YOUR INSTRUCTIONS
Which lines of the records below contain the string "Hypothesis"? Report each of them.

DATA SUPPLIED
——
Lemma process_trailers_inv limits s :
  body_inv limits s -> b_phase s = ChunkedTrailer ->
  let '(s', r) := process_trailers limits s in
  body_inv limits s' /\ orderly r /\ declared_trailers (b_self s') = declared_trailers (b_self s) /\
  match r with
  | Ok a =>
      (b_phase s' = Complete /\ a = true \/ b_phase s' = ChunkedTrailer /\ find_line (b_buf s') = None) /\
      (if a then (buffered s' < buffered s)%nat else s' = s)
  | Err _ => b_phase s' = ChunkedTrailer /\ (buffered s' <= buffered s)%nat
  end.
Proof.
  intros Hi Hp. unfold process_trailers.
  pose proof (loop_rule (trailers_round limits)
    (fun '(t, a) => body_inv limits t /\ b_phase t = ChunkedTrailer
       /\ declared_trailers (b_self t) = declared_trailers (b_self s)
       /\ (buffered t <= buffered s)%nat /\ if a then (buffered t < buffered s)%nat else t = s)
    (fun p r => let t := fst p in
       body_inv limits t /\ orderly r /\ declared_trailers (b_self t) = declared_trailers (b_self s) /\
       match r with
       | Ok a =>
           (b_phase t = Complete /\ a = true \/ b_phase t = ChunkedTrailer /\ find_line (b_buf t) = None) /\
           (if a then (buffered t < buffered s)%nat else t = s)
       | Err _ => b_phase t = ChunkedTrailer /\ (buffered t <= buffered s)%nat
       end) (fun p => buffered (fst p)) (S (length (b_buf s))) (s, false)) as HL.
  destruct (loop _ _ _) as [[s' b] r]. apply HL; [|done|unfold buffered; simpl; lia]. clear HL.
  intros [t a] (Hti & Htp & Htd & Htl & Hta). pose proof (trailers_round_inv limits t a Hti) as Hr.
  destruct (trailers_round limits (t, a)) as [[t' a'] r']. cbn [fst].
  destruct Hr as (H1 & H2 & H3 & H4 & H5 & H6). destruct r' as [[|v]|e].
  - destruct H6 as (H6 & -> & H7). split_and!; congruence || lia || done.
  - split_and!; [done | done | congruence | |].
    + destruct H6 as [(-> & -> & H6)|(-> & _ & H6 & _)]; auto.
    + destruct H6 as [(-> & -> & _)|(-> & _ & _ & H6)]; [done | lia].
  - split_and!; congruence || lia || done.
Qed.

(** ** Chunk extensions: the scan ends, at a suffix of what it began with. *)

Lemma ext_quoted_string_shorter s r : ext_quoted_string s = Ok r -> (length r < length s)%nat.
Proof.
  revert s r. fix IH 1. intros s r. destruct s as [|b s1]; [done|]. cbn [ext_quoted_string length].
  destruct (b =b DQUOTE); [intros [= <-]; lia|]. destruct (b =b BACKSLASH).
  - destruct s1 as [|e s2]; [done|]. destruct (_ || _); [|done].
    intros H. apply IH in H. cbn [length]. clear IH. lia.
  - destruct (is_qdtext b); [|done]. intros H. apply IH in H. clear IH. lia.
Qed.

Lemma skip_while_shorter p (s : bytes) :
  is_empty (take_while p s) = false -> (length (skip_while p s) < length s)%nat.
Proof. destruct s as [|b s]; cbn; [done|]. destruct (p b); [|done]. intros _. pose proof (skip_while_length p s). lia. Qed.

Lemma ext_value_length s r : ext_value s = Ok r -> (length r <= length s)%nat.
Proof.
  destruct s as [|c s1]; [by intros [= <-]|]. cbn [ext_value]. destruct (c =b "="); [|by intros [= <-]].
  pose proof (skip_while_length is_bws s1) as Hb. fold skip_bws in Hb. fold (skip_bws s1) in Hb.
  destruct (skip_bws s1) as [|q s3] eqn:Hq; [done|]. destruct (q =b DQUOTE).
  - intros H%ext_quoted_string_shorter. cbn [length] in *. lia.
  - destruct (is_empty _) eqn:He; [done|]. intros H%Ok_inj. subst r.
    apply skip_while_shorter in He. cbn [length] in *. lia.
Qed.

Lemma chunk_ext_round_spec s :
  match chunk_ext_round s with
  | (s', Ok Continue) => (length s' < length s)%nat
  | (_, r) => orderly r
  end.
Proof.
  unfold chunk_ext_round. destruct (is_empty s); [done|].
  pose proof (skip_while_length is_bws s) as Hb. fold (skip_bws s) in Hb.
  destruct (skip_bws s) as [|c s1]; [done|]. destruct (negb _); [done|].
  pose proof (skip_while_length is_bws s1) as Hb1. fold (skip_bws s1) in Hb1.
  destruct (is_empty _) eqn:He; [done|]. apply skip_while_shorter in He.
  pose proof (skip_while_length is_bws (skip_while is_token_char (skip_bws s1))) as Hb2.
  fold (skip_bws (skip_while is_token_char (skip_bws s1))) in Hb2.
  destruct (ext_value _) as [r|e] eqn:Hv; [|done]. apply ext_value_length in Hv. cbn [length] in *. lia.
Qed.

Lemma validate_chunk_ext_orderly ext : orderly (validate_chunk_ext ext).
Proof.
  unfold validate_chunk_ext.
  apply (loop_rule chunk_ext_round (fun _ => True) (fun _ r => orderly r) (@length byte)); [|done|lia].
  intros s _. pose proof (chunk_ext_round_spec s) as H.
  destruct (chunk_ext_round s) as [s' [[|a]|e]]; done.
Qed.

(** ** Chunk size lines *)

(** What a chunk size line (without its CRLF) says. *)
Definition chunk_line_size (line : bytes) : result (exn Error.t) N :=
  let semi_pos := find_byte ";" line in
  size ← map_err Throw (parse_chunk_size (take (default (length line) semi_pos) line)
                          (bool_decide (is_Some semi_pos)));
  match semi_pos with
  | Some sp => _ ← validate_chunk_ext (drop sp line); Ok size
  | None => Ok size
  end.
——
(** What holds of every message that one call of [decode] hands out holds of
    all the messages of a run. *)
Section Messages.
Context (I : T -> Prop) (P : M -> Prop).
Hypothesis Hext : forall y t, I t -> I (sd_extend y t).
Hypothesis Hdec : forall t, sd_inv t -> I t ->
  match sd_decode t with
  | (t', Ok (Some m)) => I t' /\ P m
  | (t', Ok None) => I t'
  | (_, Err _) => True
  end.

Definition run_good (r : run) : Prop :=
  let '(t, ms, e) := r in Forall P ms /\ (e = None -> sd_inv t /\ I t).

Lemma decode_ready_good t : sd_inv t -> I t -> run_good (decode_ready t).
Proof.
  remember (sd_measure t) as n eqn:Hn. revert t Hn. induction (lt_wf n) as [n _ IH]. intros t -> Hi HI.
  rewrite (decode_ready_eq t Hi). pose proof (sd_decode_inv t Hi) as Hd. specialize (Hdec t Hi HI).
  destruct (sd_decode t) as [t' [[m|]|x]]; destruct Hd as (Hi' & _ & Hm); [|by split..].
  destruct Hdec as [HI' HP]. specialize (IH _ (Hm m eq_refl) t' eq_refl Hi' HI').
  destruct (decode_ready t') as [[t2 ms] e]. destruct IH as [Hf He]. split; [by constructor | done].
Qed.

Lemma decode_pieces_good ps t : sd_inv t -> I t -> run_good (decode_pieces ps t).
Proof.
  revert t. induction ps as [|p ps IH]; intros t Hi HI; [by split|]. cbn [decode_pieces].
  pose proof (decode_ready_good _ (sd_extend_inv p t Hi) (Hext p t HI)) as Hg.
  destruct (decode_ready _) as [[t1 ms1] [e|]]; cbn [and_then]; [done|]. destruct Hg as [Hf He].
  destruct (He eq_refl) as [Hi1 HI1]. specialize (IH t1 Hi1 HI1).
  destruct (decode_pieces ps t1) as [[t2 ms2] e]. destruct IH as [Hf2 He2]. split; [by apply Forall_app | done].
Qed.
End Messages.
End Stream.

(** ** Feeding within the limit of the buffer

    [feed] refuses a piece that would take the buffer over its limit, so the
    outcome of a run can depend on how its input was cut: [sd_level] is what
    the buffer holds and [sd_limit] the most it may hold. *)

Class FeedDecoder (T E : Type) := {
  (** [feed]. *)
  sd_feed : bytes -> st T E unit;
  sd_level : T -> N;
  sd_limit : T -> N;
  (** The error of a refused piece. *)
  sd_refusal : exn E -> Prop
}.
——
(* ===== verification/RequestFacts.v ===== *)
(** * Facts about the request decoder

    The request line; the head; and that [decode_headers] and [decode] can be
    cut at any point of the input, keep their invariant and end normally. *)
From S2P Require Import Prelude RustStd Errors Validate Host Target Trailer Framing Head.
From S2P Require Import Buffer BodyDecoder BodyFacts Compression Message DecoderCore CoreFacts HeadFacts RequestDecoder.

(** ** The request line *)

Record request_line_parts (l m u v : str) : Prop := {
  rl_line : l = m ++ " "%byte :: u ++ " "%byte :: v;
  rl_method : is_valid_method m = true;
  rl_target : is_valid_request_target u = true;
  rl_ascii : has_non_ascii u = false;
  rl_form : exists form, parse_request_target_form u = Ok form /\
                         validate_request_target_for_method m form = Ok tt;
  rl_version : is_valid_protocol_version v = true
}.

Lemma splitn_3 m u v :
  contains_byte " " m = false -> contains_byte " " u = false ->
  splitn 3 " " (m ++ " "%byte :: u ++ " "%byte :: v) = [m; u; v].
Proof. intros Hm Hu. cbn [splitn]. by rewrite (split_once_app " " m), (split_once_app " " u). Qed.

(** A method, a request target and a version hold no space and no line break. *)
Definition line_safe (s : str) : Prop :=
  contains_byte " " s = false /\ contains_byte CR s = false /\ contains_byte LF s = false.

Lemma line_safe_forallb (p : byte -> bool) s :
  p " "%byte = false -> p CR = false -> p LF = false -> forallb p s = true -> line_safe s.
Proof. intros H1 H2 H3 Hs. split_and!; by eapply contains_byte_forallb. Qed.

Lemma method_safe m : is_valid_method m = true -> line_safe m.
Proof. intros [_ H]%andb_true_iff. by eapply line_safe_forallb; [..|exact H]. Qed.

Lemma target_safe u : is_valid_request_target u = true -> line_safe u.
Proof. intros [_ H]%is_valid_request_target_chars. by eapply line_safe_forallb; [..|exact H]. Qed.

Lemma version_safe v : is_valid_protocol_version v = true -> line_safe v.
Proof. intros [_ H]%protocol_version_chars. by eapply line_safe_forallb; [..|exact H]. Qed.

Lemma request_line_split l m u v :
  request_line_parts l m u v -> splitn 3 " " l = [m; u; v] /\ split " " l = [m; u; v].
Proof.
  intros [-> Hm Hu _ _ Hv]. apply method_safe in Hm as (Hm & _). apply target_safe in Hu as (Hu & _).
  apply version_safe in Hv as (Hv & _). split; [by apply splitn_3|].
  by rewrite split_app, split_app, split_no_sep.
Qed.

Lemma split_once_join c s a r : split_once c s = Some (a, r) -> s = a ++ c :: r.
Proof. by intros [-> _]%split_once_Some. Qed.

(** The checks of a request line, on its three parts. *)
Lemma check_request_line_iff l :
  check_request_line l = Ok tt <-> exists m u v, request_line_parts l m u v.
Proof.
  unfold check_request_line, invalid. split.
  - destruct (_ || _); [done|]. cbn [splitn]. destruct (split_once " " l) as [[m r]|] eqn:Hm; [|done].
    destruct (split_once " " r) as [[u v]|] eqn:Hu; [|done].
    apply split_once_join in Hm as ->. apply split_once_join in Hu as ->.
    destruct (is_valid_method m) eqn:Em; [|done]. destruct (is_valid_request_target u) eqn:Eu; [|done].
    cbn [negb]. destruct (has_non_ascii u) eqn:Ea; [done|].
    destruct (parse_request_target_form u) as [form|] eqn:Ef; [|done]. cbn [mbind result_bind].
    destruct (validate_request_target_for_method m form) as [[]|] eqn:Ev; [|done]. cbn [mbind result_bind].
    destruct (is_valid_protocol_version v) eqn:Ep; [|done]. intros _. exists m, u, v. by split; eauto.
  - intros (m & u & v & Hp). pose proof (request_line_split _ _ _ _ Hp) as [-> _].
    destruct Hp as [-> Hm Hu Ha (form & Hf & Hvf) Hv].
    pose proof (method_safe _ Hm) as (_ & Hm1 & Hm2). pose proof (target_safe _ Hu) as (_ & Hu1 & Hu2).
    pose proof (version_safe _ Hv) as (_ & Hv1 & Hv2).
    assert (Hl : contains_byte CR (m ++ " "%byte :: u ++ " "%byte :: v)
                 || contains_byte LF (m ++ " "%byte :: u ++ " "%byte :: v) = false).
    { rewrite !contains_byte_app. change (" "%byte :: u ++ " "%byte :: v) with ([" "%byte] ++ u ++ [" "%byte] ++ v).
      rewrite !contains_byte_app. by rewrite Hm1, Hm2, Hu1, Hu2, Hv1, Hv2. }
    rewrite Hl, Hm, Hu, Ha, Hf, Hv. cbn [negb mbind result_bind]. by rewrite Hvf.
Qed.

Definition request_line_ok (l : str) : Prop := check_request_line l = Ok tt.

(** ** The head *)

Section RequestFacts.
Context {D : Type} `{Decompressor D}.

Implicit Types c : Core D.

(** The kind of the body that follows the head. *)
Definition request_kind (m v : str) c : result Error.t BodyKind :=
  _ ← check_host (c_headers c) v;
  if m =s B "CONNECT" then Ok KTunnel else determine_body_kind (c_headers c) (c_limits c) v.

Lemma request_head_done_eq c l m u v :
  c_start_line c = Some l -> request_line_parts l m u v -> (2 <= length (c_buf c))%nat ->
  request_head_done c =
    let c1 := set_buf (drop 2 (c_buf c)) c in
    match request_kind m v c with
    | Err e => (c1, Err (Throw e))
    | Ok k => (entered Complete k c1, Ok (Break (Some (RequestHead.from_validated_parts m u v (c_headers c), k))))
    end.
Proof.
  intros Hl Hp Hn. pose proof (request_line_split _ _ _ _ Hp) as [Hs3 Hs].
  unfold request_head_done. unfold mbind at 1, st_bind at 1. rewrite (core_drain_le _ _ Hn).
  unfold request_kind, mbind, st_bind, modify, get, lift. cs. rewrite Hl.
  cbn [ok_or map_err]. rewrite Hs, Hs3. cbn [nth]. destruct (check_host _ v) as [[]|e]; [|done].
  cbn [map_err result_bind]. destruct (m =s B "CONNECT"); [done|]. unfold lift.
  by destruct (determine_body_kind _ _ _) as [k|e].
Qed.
——
COMPLETED EXERCISE
Hypothesis Hext : forall y t, I t -> I (sd_extend y t).
Hypothesis Hdec : forall t, sd_inv t -> I t ->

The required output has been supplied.